Continual Learning in Stream-Based Applications
Continual learning [15, 16, 17] enables models to assimilate new information while preserving previously acquired knowledge. In the context of stream processing and real-time analytics, this capability is used for adapting to evolving data patterns and concept drift—situations where the statistical properties of the data change over time. Implementing continuous learning within streaming architectures allows systems to update predictive models on-the-fly, ensuring sustained accuracy and responsiveness. This adaptability is particularly useful in dynamic environments such as financial markets, cybersecurity, and IoT applications, where real-time decision-making hinges on the ability to learn from continuous data flows.

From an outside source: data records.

(** * Digital-transformation index query system: a model of [src/text/2.py]

    The program reads one spreadsheet of keyword frequencies, derives a
    weighted index per company, guesses an industry from the company
    name, and shows a filtered table together with a top-10 ranking.

    The development follows the source from top to bottom:
    - text values (Python [str]) and binary64 numbers (Python [float]);
    - cells, rows and data frames, and the outcome of a fallible step;
    - the regular-expression fragment that [Series.str.contains] is used with;
    - [load_and_calculate_index] (index calculation, industry matching);
    - the filters and the top-10 view of [main];
    - the vocabulary of the properties, and a sample sheet;
    - the properties: the index, the labels, the failures of the loader,
      the three filters, the top-10 table. *)

From Stdlib Require Import ZArith NArith List Bool Ascii String Lia.
From Stdlib Require Import Floats.SpecFloat.
From stdpp Require Import gmap strings list.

New Frontiers: Digital Twins, Decentralized Streaming, and Smart Systems
Stream processing in digital twins is a rapidly growing field, enabling real-time data pipelines for industrial automation, smart cities, and healthcare applications [13]. Similarly, decentralized streaming architectures are gaining traction, particularly in blockchain monitoring, decentralized finance (DeFi) analytics [14], and secure streaming frameworks.
With these evolving trends, the 2025 workshop will serve as a premier venue for researchers and industry leaders to discuss the latest advances in real-time streaming, event processing, and AI-driven stream analytics. We invite contributions to:
- Stateful stream processing & hybrid transactional-analytical models
- AI-powered stream mining, anomaly detection, and federated learning
- Temporal graph streaming, graph neural networks, and dynamic event detection
- Edge-based streaming analytics and privacy-preserving architectures
- Real-time data products in data mesh and event-driven architectures
- Streaming digital twins for industrial automation and smart cities
- Decentralized streaming for blockchain, cybersecurity, and DeFi analytics
This workshop will bring together leading researchers and practitioners to explore cutting-edge advancements and shape the future of real-time data streaming.